I don’t know about anyone else but when things aren’t going well I hate hearing “Everything happens for a reason.” Does it really? Or is this another story people tell themselves to take the sting out of admitting powerlessness against the randomness of life? In the moment of disappointment or pain, does this saying even bring genuine comfort?

It’s less painful to accept what’s happening in the moment and roll with it (letting go of the expectations we hadn’t even realized we’d assigned to an outcome) than it is to continue trying to force a square peg into a round hole. It took years for me to learn this lesson – that my will doesn’t have the ultimate power to control my destiny – no matter how pure my desire driving it. Sometimes the only power my willfulness has is to keep me swimming circles in a fish tank not knowing I’m not free.

How can you have goals, wants, and dreams and still leave room for life to happen?  How can you recognize when you’re too afraid to trust in the process or have become married to your intended results?

If you find yourself going along “acting as if” but have a constant nagging sensation that you’re bracing yourself for disappointment,  waiting for the other shoe to drop, then you’ve become married to your expectations. It probably feels like if things don’t go as planned nothing will be okay. Not only will you have failed but that you are a failure. The disease mind is always waiting to unleash negative self-talk . Maybe  desire for control is born out of the fear of how brutally we beat ourselves up when we don’t get our own way.  The danger for recovering addicts is that if we feel bad enough long enough, we will eventually get high.

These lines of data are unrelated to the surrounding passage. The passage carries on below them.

(* ===== verification/IpAddress.v ===== *)
(** * [src/subject_name/ip_address.rs]: IP addresses

    The textual forms of IPv4 and (uncompressed) IPv6 addresses, and the
    comparison of a presented address with a reference address or with an
    address range of a name constraint. *)
From S2P Require Import Prelude Errors Untrusted Der Samples DnsName.

(** ** Data *)

(** An address with its text, owned ([String]) or borrowed ([&[u8]]). *)
Inductive IpAddr : Type :=
  | IpAddr_V4 (text : list u8) (octets : list u8)
  | IpAddr_V6 (text : list u8) (octets : list u8).

Inductive IpAddrRef : Type :=
  | V4 (text : list u8) (octets : list u8)
  | V6 (text : list u8) (octets : list u8).

Inductive AddrParseError : Type := AddrParse.

(** [std::net::IpAddr], by its octets. *)
Inductive StdIpAddr : Type :=
  | StdV4 (octets : list u8)
  | StdV6 (octets : list u8).

Definition IpAddr_as_ref (self : IpAddr) : list u8 :=
  match self with IpAddr_V4 ip_address _ | IpAddr_V6 ip_address _ => ip_address end.

(** [String::from_utf8(..).expect(..)]. *)
Definition IpAddrRef_to_owned {E} (self : IpAddrRef) : outcome E IpAddr :=
  match self with
  | V4 ip_address octets =>
    let? text := unwrap (from_utf8 ip_address) in Ok (IpAddr_V4 text octets)
  | V6 ip_address octets =>
    let? text := unwrap (from_utf8 ip_address) in Ok (IpAddr_V6 text octets)
  end.

(** [impl From<IpAddrRef> for IpAddr]. *)
Definition IpAddr_from_ref {E} (ip_address : IpAddrRef) : outcome E IpAddr :=
  match ip_address with
  | V4 ip_address octets =>
    let? text := unwrap (from_utf8 ip_address) in Ok (IpAddr_V4 text octets)
  | V6 ip_address octets =>
    let? text := unwrap (from_utf8 ip_address) in Ok (IpAddr_V6 text octets)
  end.

(** [impl From<&IpAddr> for IpAddrRef]. *)
Definition IpAddrRef_from (ip_address : IpAddr) : IpAddrRef :=
  match ip_address with
  | IpAddr_V4 ip_address octets => V4 ip_address octets
  | IpAddr_V6 ip_address octets => V6 ip_address octets
  end.

(** [impl From<IpAddrRef> for &str] and [for &[u8]]. *)
Definition IpAddrRef_str {E} (ip_address : IpAddrRef) : outcome E (list u8) :=
  match ip_address with V4 ip_address _ | V6 ip_address _ => unwrap (from_utf8 ip_address) end.

Definition IpAddrRef_bytes (ip_address : IpAddrRef) : list u8 :=
  match ip_address with V4 ip_address _ | V6 ip_address _ => ip_address end.

(** ** Printing *)

(** [{:02x?}] of an octet. *)
Definition hex_digit (d : Z) : u8 :=
  if d <? 10 then u8_of_Z (u8_to_Z "0" + d) else u8_of_Z (u8_to_Z "a" + (d - 10)).
Definition hex2 (b : u8) : list u8 := [hex_digit (u8_to_Z b / 16); hex_digit (u8_to_Z b mod 16)].

(** The loop of [ipv6_to_uncompressed_string] and the last group: the groups
    of two octets, separated by colons. *)
Fixpoint ipv6_to_uncompressed_string (octets : list u8) : list u8 :=
  match octets with
  | a :: b :: rest =>
    hex2 a ++ hex2 b ++
      match rest with [] => [] | _ => ":"%byte :: ipv6_to_uncompressed_string rest end
  | _ => []
  end.

(** [Display] of an octet and of [std::net::Ipv4Addr]. *)
Definition decimal_digit (d : Z) : u8 := u8_of_Z (u8_to_Z "0" + d).
Definition decimal (b : u8) : list u8 :=
  let v := u8_to_Z b in
  if v <? 10 then [decimal_digit v]
  else if v <? 100 then [decimal_digit (v / 10); decimal_digit (v mod 10)]
  else [decimal_digit (v / 100); decimal_digit (v / 10 mod 10); decimal_digit (v mod 10)].

Fixpoint ipv4_to_string (octets : list u8) : list u8 :=
  match octets with
  | [] => []
  | b :: rest =>
    decimal b ++ match rest with [] => [] | _ => "."%byte :: ipv4_to_string rest end
  end.

(** [impl From<std::net::IpAddr> for IpAddr]. *)
Definition IpAddr_from_std (ip_address : StdIpAddr) : IpAddr :=
  match ip_address with
  | StdV4 octets => IpAddr_V4 (ipv4_to_string octets) octets
  | StdV6 octets => IpAddr_V6 (ipv6_to_uncompressed_string octets) octets
  end.

(** ** Parsing *)

(** [radix10_to_octet]; the digits are numbers, not characters. *)
Fixpoint radix10_loop {E} (textual_octets : list u8) (result : Z) : outcome E Z :=
  match textual_octets with
  | [] => Ok result
  | digit :: rest =>
    let? result := u32_mul result 10 in
    let? result := u32_add result (u8_to_Z digit) in
    radix10_loop rest result
  end.
Definition radix10_to_octet {E} (textual_octets : list u8) : outcome E Z :=
  radix10_loop textual_octets 0.

(** The local variables of [parse_ipv4_address]. *)
Record ipv4_state : Type := {
  v4_is_first_byte : bool;
  current_octet : list u8;
  current_size : nat;
  dot_count4 : Z;
  octet4 : nat;
  octets4 : list u8;
}.

(** The local variables of [parse_ipv6_address]. *)
Record ipv6_state : Type := {
  v6_is_first_byte : bool;
  current_textual_block_size : Z;
  colon_count : Z;
  octet6 : nat;
  previous_character : option u8;
  octets6 : list u8;
}.

(** [char::to_digit(16)]. *)
Definition to_digit16 (c : u8) : option Z :=
  if u8_in "0" "9" c then Some (u8_to_Z c - u8_to_Z "0")
  else if u8_in "a" "f" c then Some (u8_to_Z c - u8_to_Z "a" + 10)
  else if u8_in "A" "F" c then Some (u8_to_Z c - u8_to_Z "A" + 10)
  else None.

Section IpAddress.
Context {U : Untrusted}.

(** The [match] of the loop of [parse_ipv4_address]; [ip_address] is the
    reader after the byte. *)
Definition ipv4_byte (b : option u8) (ip_address : Reader) (s : ipv4_state)
    : outcome AddrParseError ipv4_state :=
  match b with
  | None => Err AddrParse
  | Some number =>
    if u8_eqb number "." then
      if v4_is_first_byte s then Err AddrParse
      else if at_end ip_address then Err AddrParse
      else if dot_count4 s =? 3 then Err AddrParse
      else if (current_size s =? 0)%nat then Err AddrParse
      else
        let? current_raw_octet := radix10_to_octet (take (current_size s) (current_octet s)) in
        if 255 <? current_raw_octet then Err AddrParse
        else
          let? v := u8_try_into current_raw_octet in
          let? octets := array_set (octets4 s) (octet4 s) v in
          Ok {| v4_is_first_byte := false; current_octet := [x00; x00; x00];
                current_size := 0; dot_count4 := dot_count4 s + 1;
                octet4 := S (octet4 s); octets4 := octets |}
    else if u8_in "0" "9" number then
      if u8_eqb number "0" && (current_size s =? 0)%nat
         && negb (peek ip_address ".") && negb (at_end ip_address)
      then Err AddrParse
      else if (length (current_octet s) <=? current_size s)%nat then Err AddrParse
      else
        let? current_octet :=
          array_set (current_octet s) (current_size s)
            (u8_of_Z (u8_to_Z number - u8_to_Z "0")) in
        Ok {| v4_is_first_byte := false; current_octet := current_octet;
              current_size := S (current_size s); dot_count4 := dot_count4 s;
              octet4 := octet4 s; octets4 := octets4 s |}
    else Err AddrParse
  end.

Fixpoint ipv4_loop (fuel : nat) (ip_address : Reader) (s : ipv4_state)
    : outcome AddrParseError ipv4_state :=
  match fuel with
  | O => OutOfFuel
  | S fuel =>
    let '(b, ip_address) := read_byte ip_address in
    let? s := ipv4_byte b ip_address s in
    if at_end ip_address then
      let? last_octet := radix10_to_octet (take (current_size s) (current_octet s)) in
      if negb (current_size s =? 0)%nat && (255 <? last_octet) then Err AddrParse
      else
        let? v := u8_try_into last_octet in
        let? octets := array_set (octets4 s) (octet4 s) v in
        Ok {| v4_is_first_byte := v4_is_first_byte s; current_octet := current_octet s;
              current_size := current_size s; dot_count4 := dot_count4 s;
              octet4 := octet4 s; octets4 := octets |}
    else ipv4_loop fuel ip_address s
  end.

Definition parse_ipv4_address (ip_address_ : list u8) : outcome AddrParseError IpAddrRef :=
  let? s :=
    ipv4_loop (S (length ip_address_)) (reader_new ip_address_)
      {| v4_is_first_byte := true; current_octet := [x00; x00; x00]; current_size := 0;
         dot_count4 := 0; octet4 := 0; octets4 := [x00; x00; x00; x00] |} in
  if negb (dot_count4 s =? 3) then Err AddrParse else Ok (V4 ip_address_ (octets4 s)).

My friend, psychotherapist and transformation coach, Terri Cole, has a great analogy: think of what it feels like to swim against the current. It’s invigorating and challenging but it quickly becomes exhausting and you don’t cover much distance. Once you flip over and float, there’s no struggle and you travel further. By letting go our life and recovery can mirror this experience.

Here is an exercise: think back on a time when you wanted something intensely and the pain you experienced when it became clear not going to happen. Fast forward to the next time you experienced great joy and fill in the blanks – what random event turned things around to ultimately lead you to the next wonderful experience? Chances are, you will see that many of the major thrills of your life happened when you hit a wall and gave up on trying to force the square peg into the round hole because you were up against a wall of pain or frustration.

Things happen because they happen.  It’s only in hindsight that we can assign any logic to it and dress it up as an intended part of a longer story. Time has to pass, life has to unfold, and when things seem to be making sense again – when we are content and not struggling with control –then we are able to look back and say something like “Everything happen for a reason.” The trick is being able to come to this kind of acceptance while it is happening.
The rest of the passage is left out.